From Masquerade (Act 3. Tableau 3: Chiming Clock). I'm still not convinced that the Naxos recording is a complete representation of the score. Too many unanswered questions and missing parts.

There are Latvian's examples of this:

Janis Ivanovs' Fourth Symphony (towards the end of the first movement). Eerie.
Adolfs Skulte's Fifth Symphony (towards the end of the third movement).


----------



## Huilunsoittaja (Apr 6, 2010)

dholling said:


> From Masquerade (Act 3. Tableau 3: Chiming Clock). I'm still not convinced that the Naxos recording is a complete representation of the score. Too many unanswered questions and missing parts.


Isn't the wordless choir stuff really creepy too?? It sounds like something Philip Glass would have written, only... this was at least 50 years earlier.


----------



## Orfeo (Nov 14, 2013)

Huilunsoittaja said:


> Isn't the wordless choir stuff really creepy too?? It sounds like something Philip Glass would have written, only... this was at least 50 years earlier.

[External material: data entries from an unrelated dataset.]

(* ===== verification/Sessions.v ===== *)
(** * What sessions guarantee

    Requests are serial and correlated, an exchange that fails in any other way
    than by the worker's own report ends the session, and no operation panics,
    in every state that a connected session reaches. *)
From S2P Require Import Prelude Json Canonical Identity ThirdPartyModel Manifest Framing Redaction Wire Messages Handshake Session Streaming.
From Stdlib Require Import Ascii.

(** ** Hoare triples

    [triple P m Q E]: from a state of [P], [m] does not panic; it ends in [Q]
    when it succeeds and in [E] when it fails. *)
Definition triple {A} (P : WorkerSession -> Prop) (m : session A)
    (Q : A -> WorkerSession -> Prop) (E : WorkerSession -> Prop) : Prop :=
  forall s, P s ->
    match m s with
    | (Ok a, s') => Q a s'
    | (Err e, s') => e <> Panicked /\ E s'
    end.

Section Rules.
Context (E : WorkerSession -> Prop).
Implicit Types (P : WorkerSession -> Prop).
(** Redaction changes the frame, as it holds a secret of the session. *)
Definition altered (s : WorkerSession) (frame : value) : Prop :=
  Redactor.value (redactor s) frame <> Ok frame.
#[export] Instance altered_dec s frame : Decision (altered s frame).
Proof.
  unfold altered. destruct (Redactor.value (redactor s) frame) as [v|e]; [|by left].
  destruct (decide (v = frame)) as [->|Hne]; [right; tauto|left; congruence].
Defined.

(** The errors that tell of the world and not of the protocol. *)
Inductive disturbance : WorkerSessionError -> Prop :=
  | lost_control control : disturbance (ControlEnforcementLost control)
  | thread_stopped : disturbance (ProtocolThreadStopped PhaseExecute)
  | deadline_passed : disturbance (ScientificTimeout PhaseExecute)
  | timed_out limit : disturbance (TimeoutExpired PhaseExecute limit).

Definition disturbed {A} (s : WorkerSession) (x : StreamExchange)
    (res : result (failure WorkerSessionError) A * WorkerSession) : Prop :=
  exists e s', res = (Err (Returned e), s') /\ disturbance e /\ usable s' = false /\ ~ in_time s x.

Lemma exchange_limit_disturbance timeout deadline now :
  disturbance (exchange_limit PhaseExecute timeout deadline now).2.
Proof. unfold exchange_limit. cbn. destruct (match _ with Some _ => _ | None => _ end); constructor. Qed.

(** An unaltered frame reaches the branch for its kind, unless the session is
    disturbed. *)
Lemma stream_frame_reaches stopping x s v :
  usable s = true -> protocol_sender s = true -> sx_received x = Frame v -> ~ altered s v ->
  disturbed s x (stream_frame stopping x s) \/
  exists limit e, disturbance e /\ ((limit <= sx_after x)%Z -> ~ in_time s x) /\
    stream_frame stopping x s =
      match get_field "event" v with
      | None => receive_response (sx_private_after x) v s
      | Some _ => receive_checkpoint limit e x v s
      end.
Proof.
  intros Hu Hp Hx Hclean.
  assert (Redactor.value (redactor s) v = Ok v) as Hred.
  { unfold altered in Hclean. destruct (Redactor.value (redactor s) v) as [w|e]; [|by destruct Hclean].
    destruct (decide (w = v)) as [->|Hne]; [done|]. destruct Hclean. congruence. }
  unfold stream_frame, ensure_usable, disturbed. unfold mbind, session_bind, gets, require. rewrite Hu.
  cbn [mret session_ret].
  destruct (verify_controls_cases (sx_private_before x) s) as [-> | [Hb ->]].
  2:{ left. do 2 eexists. split; [reflexivity|]. split; [constructor|]. split; [by apply discarded_unusable|].
      intros (? & _). congruence. }
  pose proof (exchange_limit_disturbance (if stopping then t_shutdown (timeouts s) else t_execute (timeouts s))
    (if stopping then None else scientific_deadline s) (sx_started x)) as He.
  assert (((exchange_limit PhaseExecute (if stopping then t_shutdown (timeouts s) else t_execute (timeouts s))
    (if stopping then None else scientific_deadline s) (sx_started x)).1 <= sx_after x)%Z -> ~ in_time s x) as Hlate.
  { intros Hle (_ & _ & _ & Ht). specialize (Ht stopping). cbv zeta in Ht. lia. }
  assert ((exchange_limit PhaseExecute (if stopping then t_shutdown (timeouts s) else t_execute (timeouts s))
    (if stopping then None else scientific_deadline s) (sx_started x)).1 = 0%Z -> ~ in_time s x) as Hzero.
  { intros Hz (_ & _ & _ & Ht). specialize (Ht stopping). cbv zeta in Ht. lia. }
  destruct (exchange_limit _ _ _ _) as [limit e]. cbn [fst snd] in He, Hlate, Hzero.
  destruct (Z.eqb_spec limit 0) as [->|_].
  { left. do 2 eexists. split; [reflexivity|]. split; [done|]. split; [by apply discarded_unusable|]. by apply Hzero. }
  unfold await_reply. unfold mbind, session_bind, gets. rewrite Hp. cbn [negb].
  destruct (sx_sent x) eqn:Hsent; cbn [negb].
  2:{ left. do 2 eexists. split; [reflexivity|]. split; [constructor|]. split; [by apply discarded_unusable|].
      intros (_ & _ & ? & _). congruence. }
  right. exists limit, e. split; [done|]. split; [done|]. rewrite Hx. cbn [mret session_ret].
  rewrite Hred. cbn [panicking_in mret session_ret]. by destruct (get_field "event" v).
Qed.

Yeah! My thoughts exactly when I heard it the first time.


----------



## millionrainbows (Jun 23, 2012)

Pacemaker: the best of both worlds. The organic heart controlled by a precise electric current.

Ravel's Gaspard de la nuit with its incessantly repeating note (Bb?) gives me a sense of being "trapped" in some fearful mode of existence, like the tolling of a bell...


----------



## hreichgott (Dec 31, 2012)

Huilunsoittaja said:


> In a rare set of incidental musics for a banned play in Russia, Glazunov wrote a demented chiming-clock tableau. Yeah, it's not just demented for Glazunov, it would be demented if anyone wrote it. It's polytonal.  That whole incidental set has some wack things in it, you wouldn't believe it until you heard it.


Oo, which play is it?



millionrainbows said:


> Ravel's Gaspard de la nuit with its incessantly repeating note (Bb?) gives me a sense of being "trapped" in some fearful mode of existence, like the tolling of a bell...

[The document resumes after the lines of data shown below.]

(* ===== verification/Archive.v ===== *)
(** * Archived evidence (src/core/archive.rs, src/runtime/evidence.rs)

    The committed coordination evidence that a result archive carries: one
    record type per table of the run store, and the JSON row of each. *)
From S2P Require Import Prelude Json Canonical Identity Profile Records Store Wire.
From Stdlib Require Import Ascii Floats.SpecFloat.

#[local] Obligation Tactic := cbn beta.
#[local] Unset Program Cases.

Definition RESULT_ARCHIVE_VERSION : Z := 1.

(** ** Evidence *)

Record ApplicabilityEvidence := {
  ap_id : string; ap_candidate_id : string; ap_applicable : bool; ap_definition : value }.
Record ResolvedSpecificationEvidence := {
  rs_id : string; rs_logical_specification_id : string; rs_candidate_id : string;
  rs_applicability_id : string; rs_definition : value }.
Record AttemptSlotEvidence := {
  se_id : string; se_logical_slot_id : string; se_resolved_run_id : string; se_role : string;
  se_kind : string; se_definition : value }.
Record ObservationSlotEvidence := {
  oe_id : string; oe_logical_slot_id : string; oe_resolved_run_id : string; oe_definition : value }.
Record SlotMembershipEvidence := {
  sm_attempt_slot_id : string; sm_observation_slot_id : string; sm_resolved_run_id : string }.
Record AttemptEvidence := {
  ae_id : string; ae_slot_id : string; ae_retry_index : Z; ae_state : string; ae_revision : Z;
  ae_started_at_ns : string; ae_updated_at_ns : string; ae_finished_at_ns : option string;
  ae_failure_code : option string; ae_artifact_id : option string;
  ae_lease_expires_at_ns : option string }.
Record TransitionEvidence := {
  te_attempt_id : string; te_revision : Z; te_previous_revision : option Z;
  te_from_state : option string; te_to_state : string; te_occurred_at_ns : string;
  te_event_sequence : Z }.
Record ObservationEvidence := {
  ov_id : string; ov_slot_id : string; ov_attempt_id : string; ov_attempt_slot_id : string;
  ov_artifact_id : string; ov_valid : bool; ov_completion : string; ov_selected : bool;
  ov_definition : value }.
Record SelectionEvidence := {
  sl_slot_id : string; sl_observation_id : string; sl_selected_at_ns : string }.
Record StoredArtifactEvidence := {
  sa_id : string; sa_kind : string; sa_path : string; sa_sha256 : string; sa_storage_kind : string;
  sa_manifest_sha256 : option string; sa_verified_at_ns : string }.
Record AttemptArtifactEvidence := { aa_attempt_id : string; aa_role : string; aa_artifact_id : string }.
Record ObservationArtifactEvidence := {
  oa_observation_id : string; oa_role : string; oa_artifact_id : string }.
Record EventEvidence := {
  ee_sequence : Z; ee_attempt_id : option string; ee_occurred_at_ns : string; ee_kind : string;
  ee_payload : value }.
Record FreshMemberEvidence := {
  me_slot_id : string; me_resolved_run_id : string; me_measurement_index : Z; me_schedule_index : Z;
  me_control : value; me_observation_slot_id : string }.
Record FreshBudgetEvidence := { be_attempt_id : string; be_reserved_ns : Z; be_charged_ns : option Z }.
Record FreshDispositionEvidence := {
  de_slot_id : string; de_reason : string; de_causing_attempt_id : string }.
Record FreshPolicyEvidence := {
  pe_resolved_run_id : string; pe_measurement_index : Z; pe_policy : value }.
(** [profile::FreshSequenceProgress]; an archive may hold any status. *)
Record FreshSequenceEvidence := {
  qe_resolved_specification_id : string; qe_logical_specification_id : string;
  qe_measurement_index : Z; qe_scheduled_points : Z; qe_accepted_points : Z;
  qe_consumed_time_ns : Z; qe_conservative_time_ns : Z; qe_status : string;
  qe_reason : option string }.

Inductive ArchiveRecord :=
  | ApplicabilityRecord (r : ApplicabilityEvidence)
  | ResolvedSpecificationRecord (r : ResolvedSpecificationEvidence)
  | ResolvedAttemptSlotEntry (r : AttemptSlotEvidence)
  | ResolvedObservationSlotEntry (r : ObservationSlotEvidence)
  | SlotMembershipRecord (r : SlotMembershipEvidence)
  | AttemptRecord (r : AttemptEvidence)
  | AttemptTransitionRecord (r : TransitionEvidence)
  | ObservationRecord (r : ObservationEvidence)
  | ObservationSelectionRecord (r : SelectionEvidence)
  | StoredArtifactRecord (r : StoredArtifactEvidence)
  | AttemptArtifactRecord (r : AttemptArtifactEvidence)
  | ObservationArtifactRecord (r : ObservationArtifactEvidence)
  | EventRecord (r : EventEvidence)
  | FreshMemberRecord (r : FreshMemberEvidence)
  | FreshBudgetRecord (r : FreshBudgetEvidence)
  | FreshDispositionRecord (r : FreshDispositionEvidence)
  | FreshPolicyRecord (r : FreshPolicyEvidence)
  | FreshSequenceRecord (r : FreshSequenceEvidence).

Record ArchiveEvidence := { schema_version : Z; records : list ArchiveRecord }.

Definition record_kind (r : ArchiveRecord) : string :=
  match r with
  | ApplicabilityRecord _ => "applicability"
  | ResolvedSpecificationRecord _ => "resolved-specification"
  | ResolvedAttemptSlotEntry _ => "resolved-attempt-slot"
  | ResolvedObservationSlotEntry _ => "resolved-observation-slot"
  | SlotMembershipRecord _ => "slot-membership"
  | AttemptRecord _ => "attempt"
  | AttemptTransitionRecord _ => "attempt-transition"
  | ObservationRecord _ => "observation"
  | ObservationSelectionRecord _ => "observation-selection"
  | StoredArtifactRecord _ => "stored-artifact"
  | AttemptArtifactRecord _ => "attempt-artifact"
  | ObservationArtifactRecord _ => "observation-artifact"
  | EventRecord _ => "event"
  | FreshMemberRecord _ => "fresh-member"
  | FreshBudgetRecord _ => "fresh-budget"
  | FreshDispositionRecord _ => "fresh-disposition"
  | FreshPolicyRecord _ => "fresh-policy"
  | FreshSequenceRecord _ => "fresh-sequence"
  end.

(** ** Rows *)

Definition optional_text (o : option string) : value := optional Str o.
Definition optional_number (o : option Z) : value := optional json_u64 o.

Definition applicability_value (r : ApplicabilityEvidence) : value := object [
  ("id", Str (ap_id r)); ("candidate_id", Str (ap_candidate_id r));
  ("applicable", Bool (ap_applicable r)); ("definition", ap_definition r)].
Definition resolved_specification_value (r : ResolvedSpecificationEvidence) : value := object [
  ("id", Str (rs_id r)); ("logical_specification_id", Str (rs_logical_specification_id r));
  ("candidate_id", Str (rs_candidate_id r)); ("applicability_id", Str (rs_applicability_id r));
  ("definition", rs_definition r)].
Definition attempt_slot_value (r : AttemptSlotEvidence) : value := object [
  ("id", Str (se_id r)); ("logical_slot_id", Str (se_logical_slot_id r));
  ("resolved_run_id", Str (se_resolved_run_id r)); ("role", Str (se_role r));
  ("kind", Str (se_kind r)); ("definition", se_definition r)].
Definition observation_slot_value (r : ObservationSlotEvidence) : value := object [
  ("id", Str (oe_id r)); ("logical_slot_id", Str (oe_logical_slot_id r));
  ("resolved_run_id", Str (oe_resolved_run_id r)); ("definition", oe_definition r)].
Definition slot_membership_value (r : SlotMembershipEvidence) : value := object [
  ("attempt_slot_id", Str (sm_attempt_slot_id r));
  ("observation_slot_id", Str (sm_observation_slot_id r));
  ("resolved_run_id", Str (sm_resolved_run_id r))].
Definition attempt_value (r : AttemptEvidence) : value := object [
  ("id", Str (ae_id r)); ("slot_id", Str (ae_slot_id r)); ("retry_index", json_u64 (ae_retry_index r));
  ("state", Str (ae_state r)); ("revision", json_u64 (ae_revision r));
  ("started_at_ns", Str (ae_started_at_ns r)); ("updated_at_ns", Str (ae_updated_at_ns r));
  ("finished_at_ns", optional_text (ae_finished_at_ns r));
  ("failure_code", optional_text (ae_failure_code r)); ("artifact_id", optional_text (ae_artifact_id r));
  ("lease_expires_at_ns", optional_text (ae_lease_expires_at_ns r))].
Definition transition_value (r : TransitionEvidence) : value := object [
  ("attempt_id", Str (te_attempt_id r)); ("revision", json_u64 (te_revision r));
  ("previous_revision", optional_number (te_previous_revision r));
  ("from_state", optional_text (te_from_state r)); ("to_state", Str (te_to_state r));
  ("occurred_at_ns", Str (te_occurred_at_ns r)); ("event_sequence", json_u64 (te_event_sequence r))].
Definition observation_value (r : ObservationEvidence) : value := object [
  ("id", Str (ov_id r)); ("slot_id", Str (ov_slot_id r)); ("attempt_id", Str (ov_attempt_id r));
  ("attempt_slot_id", Str (ov_attempt_slot_id r)); ("artifact_id", Str (ov_artifact_id r));
  ("valid", Bool (ov_valid r)); ("completion", Str (ov_completion r));
  ("selected", Bool (ov_selected r)); ("definition", ov_definition r)].
Definition selection_value (r : SelectionEvidence) : value := object [
  ("slot_id", Str (sl_slot_id r)); ("observation_id", Str (sl_observation_id r));
  ("selected_at_ns", Str (sl_selected_at_ns r))].
Definition stored_artifact_value (r : StoredArtifactEvidence) : value := object [
  ("id", Str (sa_id r)); ("kind", Str (sa_kind r)); ("path", Str (sa_path r));
  ("sha256", Str (sa_sha256 r)); ("storage_kind", Str (sa_storage_kind r));
  ("manifest_sha256", optional_text (sa_manifest_sha256 r));
  ("verified_at_ns", Str (sa_verified_at_ns r))].
Definition attempt_artifact_value (r : AttemptArtifactEvidence) : value := object [
  ("attempt_id", Str (aa_attempt_id r)); ("role", Str (aa_role r));
  ("artifact_id", Str (aa_artifact_id r))].
Definition observation_artifact_value (r : ObservationArtifactEvidence) : value := object [
  ("observation_id", Str (oa_observation_id r)); ("role", Str (oa_role r));
  ("artifact_id", Str (oa_artifact_id r))].
Definition event_value (r : EventEvidence) : value := object [
  ("sequence", json_u64 (ee_sequence r)); ("attempt_id", optional_text (ee_attempt_id r));
  ("occurred_at_ns", Str (ee_occurred_at_ns r)); ("kind", Str (ee_kind r));
  ("payload", ee_payload r)].
Definition fresh_member_value (r : FreshMemberEvidence) : value := object [
  ("slot_id", Str (me_slot_id r)); ("resolved_run_id", Str (me_resolved_run_id r));
  ("measurement_index", json_u64 (me_measurement_index r));
  ("schedule_index", json_u64 (me_schedule_index r)); ("control", me_control r);
  ("observation_slot_id", Str (me_observation_slot_id r))].
Definition fresh_budget_value (r : FreshBudgetEvidence) : value := object [
  ("attempt_id", Str (be_attempt_id r)); ("reserved_ns", json_u64 (be_reserved_ns r));
  ("charged_ns", optional_number (be_charged_ns r))].
Definition fresh_disposition_value (r : FreshDispositionEvidence) : value := object [
  ("slot_id", Str (de_slot_id r)); ("reason", Str (de_reason r));
  ("causing_attempt_id", Str (de_causing_attempt_id r))].
Definition fresh_policy_value (r : FreshPolicyEvidence) : value := object [
  ("resolved_run_id", Str (pe_resolved_run_id r));
  ("measurement_index", json_u64 (pe_measurement_index r)); ("policy", pe_policy r)].
Definition fresh_sequence_value (r : FreshSequenceEvidence) : value := object [
  ("resolved_specification_id", Str (qe_resolved_specification_id r));
  ("logical_specification_id", Str (qe_logical_specification_id r));
  ("measurement_index", json_u64 (qe_measurement_index r));
  ("scheduled_points", json_u64 (qe_scheduled_points r));
  ("accepted_points", json_u64 (qe_accepted_points r));
  ("consumed_time_ns", json_u64 (qe_consumed_time_ns r));
  ("conservative_time_ns", json_u64 (qe_conservative_time_ns r));
  ("status", Str (qe_status r)); ("reason", optional_text (qe_reason r))].

(** [ArchiveRecord::value]. *)
Definition record_value (r : ArchiveRecord) : value :=
  match r with
  | ApplicabilityRecord r => applicability_value r
  | ResolvedSpecificationRecord r => resolved_specification_value r
  | ResolvedAttemptSlotEntry r => attempt_slot_value r
  | ResolvedObservationSlotEntry r => observation_slot_value r
  | SlotMembershipRecord r => slot_membership_value r
  | AttemptRecord r => attempt_value r
  | AttemptTransitionRecord r => transition_value r
  | ObservationRecord r => observation_value r
  | ObservationSelectionRecord r => selection_value r
  | StoredArtifactRecord r => stored_artifact_value r
  | AttemptArtifactRecord r => attempt_artifact_value r
  | ObservationArtifactRecord r => observation_artifact_value r
  | EventRecord r => event_value r
  | FreshMemberRecord r => fresh_member_value r
  | FreshBudgetRecord r => fresh_budget_value r
  | FreshDispositionRecord r => fresh_disposition_value r
  | FreshPolicyRecord r => fresh_policy_value r
  | FreshSequenceRecord r => fresh_sequence_value r
  end.

(** ** Stored policies *)

(** [Deserialize for ProfilePolicy]: an absent bound is zero, and a present one
    is positive. *)
Definition bound_codec : codec Z := refined (unsigned_codec MAX_SAFE_INTEGER) (fun n => negb (n =? 0)%Z).
Definition direction_codec : codec Direction.
Proof. refine (enum_codec direction_name [AtMost; AtLeast] _). by intros []. Defined.
Definition thresholds_codec : codec (list spec_float) :=
  refined (vec_codec f64_codec) (fun l => negb (bool_decide (l = []))).
Definition policy_wire :=
  FDef "metric" (present string_codec) (FDef "direction" (present direction_codec)
  (FDef "threshold" (present f64_codec) (FDef "record-thresholds" (present thresholds_codec)
  (FReq "max-observations" u64_codec (FDef "max-checkpoint-bytes" (present bound_codec)
  (FDef "max-trace-points" (present bound_codec) (FDef "max-buffer-bytes" (present bound_codec)
  (FDef "terminal-reserve-bytes" (present bound_codec)
  (FReq "max-active-time" string_codec FNil))))))))).
Definition decode_policy (v : value) : option ProfilePolicy :=
  (fun '(m, (d, (t, (r, (o, (c, (p, (b, (e, (a, _)))))))))) => {|
     metric := m; direction := d; threshold := t; record_thresholds := default [] r;
     max_observations := o; max_checkpoint_bytes := default 0%Z c; max_trace_points := default 0%Z p;
     max_buffer_bytes := default 0%Z b; terminal_reserve_bytes := default 0%Z e;
     max_active_time := a |}) <$> from_struct true policy_wire v.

You mean the middle movement "Le gibet" ?


----------



## millionrainbows (Jun 23, 2012)

hreichgott said:


> Oo, which play is it?
> 
> You mean the middle movement "Le gibet" ?


Yeah, that's the one. A very hypnotic piece, yet it conveys a sense of unease to me. If it's a meditation on death, no wonder.


----------



## PetrB (Feb 28, 2012)

millionrainbows said:


> Yeah, that's the one. A very hypnotic piece, yet it conveys a sense of unease to me. If it's a meditation on death, no wonder.


Yep, that's a cheery one. Actually, more fitting the meaning of "lugubrious" would be a bit of a task.

This is a gibbet (Fr. Le gibet)








Here is the poem which the piece is based upon....

Le gibet
Que vois-je remuer autour de ce Gibet?
Faust.

Ah! ce que j'entends, serait-ce la bise nocturne qui glapit, ou le pendu qui pousse un soupir sur la fourche patibulaire?
Serait-ce quelque grillon qui chante tapi dans la mousse et le lierre stérile dont par pitié se chausse le bois?
Serait-ce quelque mouche en chasse sonnant du cor autour de ces oreilles sourdes à la fanfare des hallali?
Serait-ce quelque escarbot qui cueille en son vol inégal un cheveu sanglant à son crâne chauve?
Ou bien serait-ce quelque araignée qui brode une demi-aune de mousseline pour cravate à ce col étranglé?
C'est la cloche qui tinte aux murs d'une ville sous l'horizon, et la carcasse d'un pendu que rougit le soleil couchant.

What do I see stirring around that gibbet?
Faust.
Ah! that which I hear, was it the north wind that screeches in the night, or the hanged one who utters a sigh on the fork of the gibbet?
Was it some cricket who sings lurking in the moss and the sterile ivy, which out of pity covers the floor of the forest?
Was it some fly in chase sounding the horn around those ears deaf to the fanfare of the halloos?
Was it some scarab beetle who gathers in his uneven flight a bloody hair from his bald skull?
Or then, was it some spider who embroiders a half-measure of muslin for a tie on this strangled neck?
It is the bell that tolls from the walls of a city, under the horizon, and the corpse of the hanged one that is reddened by the setting sun.


----------